SINGAPORE: Keppel Corp, the world's biggest oil rig maker, said Thursday (Jan 26) it cut 10,600 jobs last year and mothballed two overseas shipyards as weak crude prices continued to batter the industry.
The cuts were in the conglomerate's Offshore and Marine (O&M) division, which has been hard hit by the downturn in oil and gas exploration following a prolonged slump in crude prices since 2014.
Three shipyards in Singapore are also in the process of being closed, Keppel Corp chief executive Loh Chin Hua said at a media briefing.

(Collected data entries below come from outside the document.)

(** The store holds exactly the tree [t]: what a client of the component sees. *)
Definition trep (s : HevRBTree) (t : tree) : Prop := zrep s [] t.

(** Two stores agree outside the addresses [xs]. *)
Definition same_outside (xs : list Z) (s s' : HevRBTree) : Prop :=
  forall y, y ∉ xs -> cells s' !! y = cells s !! y.

(** ** Word encoding lemmas *)

Lemma aligned_null : aligned NULL.
Proof. split; [done|reflexivity]. Qed.

Lemma pack_add p c : aligned p -> pack p c = p + cz c.
Proof.
  intros [H0 H4]. unfold pack. destruct c; cbn; [by rewrite Z.lor_0_r, Z.add_0_r|].
  assert (p = 2 * (2 * (p / 4))) as -> by (pose proof (Z.div_mod p 4); lia).
  assert (0 <= 2 * (p / 4)) by (pose proof (Z.div_pos p 4); lia).
  destruct (2 * (p / 4)); [done|done|lia].
Qed.

Lemma land_not3 x : 0 <= x -> Z.land x (Z.lnot 3) = x - x mod 4.
Proof.
  intros Hx. change (Z.lnot 3) with (Z.lnot (Z.ones 2)). rewrite <- Z.ldiff_land.
  rewrite Z.ldiff_ones_r by lia. rewrite Z.shiftl_mul_pow2, Z.shiftr_div_pow2 by lia.
  change (2 ^ 2) with 4. pose proof (Z.div_mod x 4). lia.
Qed.

Lemma pack_parent p c : aligned p -> Z.land (pack p c) (Z.lnot 3) = p.
Proof.
  intros Ha. rewrite pack_add by done. destruct Ha as [H0 H4].
  assert (0 <= cz c <= 1) by (destruct c; unfold cz, HEV_RBTREE_RED, HEV_RBTREE_BLACK; lia).
  rewrite land_not3 by lia.
  replace ((p + cz c) mod 4) with (cz c); [lia|].
  apply (Z.mod_unique (p + cz c) 4 (p / 4)); [lia|].
  pose proof (Z.div_mod p 4 ltac:(lia)). lia.
Qed.

Lemma pack_color p c : aligned p -> Z.land (pack p c) 1 = cz c.
Proof.
  intros Ha. rewrite pack_add by done. destruct Ha as [H0 H4].
  change 1 with (Z.ones 1). rewrite Z.land_ones by lia. change (2 ^ 1) with 2.
  assert (p mod 2 = 0) as E.
  { pose proof (Z.div_mod p 4 ltac:(lia)).
    replace p with (0 + (2 * (p / 4)) * 2) by lia. by rewrite Z.mod_add by lia. }
  rewrite <- Z.add_mod_idemp_l, E by lia. by destruct c.
Qed.

Lemma pack_red p : pack p Red = p.
Proof. unfold pack. cbn. apply Z.lor_0_r. Qed.

Lemma pack_set_black p c : Z.lor (pack p c) HEV_RBTREE_BLACK = pack p Black.
Proof. unfold pack. rewrite <- Z.lor_assoc. f_equal. by destruct c. Qed.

While a landmark deal between OPEC members led by Saudi Arabia and non-OPEC countries such as Russia to cut production came into effect on Jan 1 and led to a rise in oil prices, Loh said "challenging conditions" remain.
The agreed production cuts are aimed at soaking up a global supply glut that has brought prices down from highs of more than US$100 a barrel in June 2014.
Prices fell to near 13-year lows of below $30 in February 2016 before recovering to current levels of more than $50.
Keppel Corp, which also has businesses in property and infrastructure, said its 2016 net profit came in at S$784 million (US$552 million), down 49 per cent from the previous year, in part due to lower contributions from the O&M division.
Full-year net profit for that division plunged 94 per cent to S$29 million as orders for oil drilling rigs dwindled.
The job cuts comprised 35 per cent of the O&M division's total direct workforce.
Loh said the company is positioning itself for an upturn by investing in research and development and through measures such as retooling the technology they have developed in the offshore industry for other uses.
"What we are going through is a very long harsh winter," said Loh. "It's not business as usual."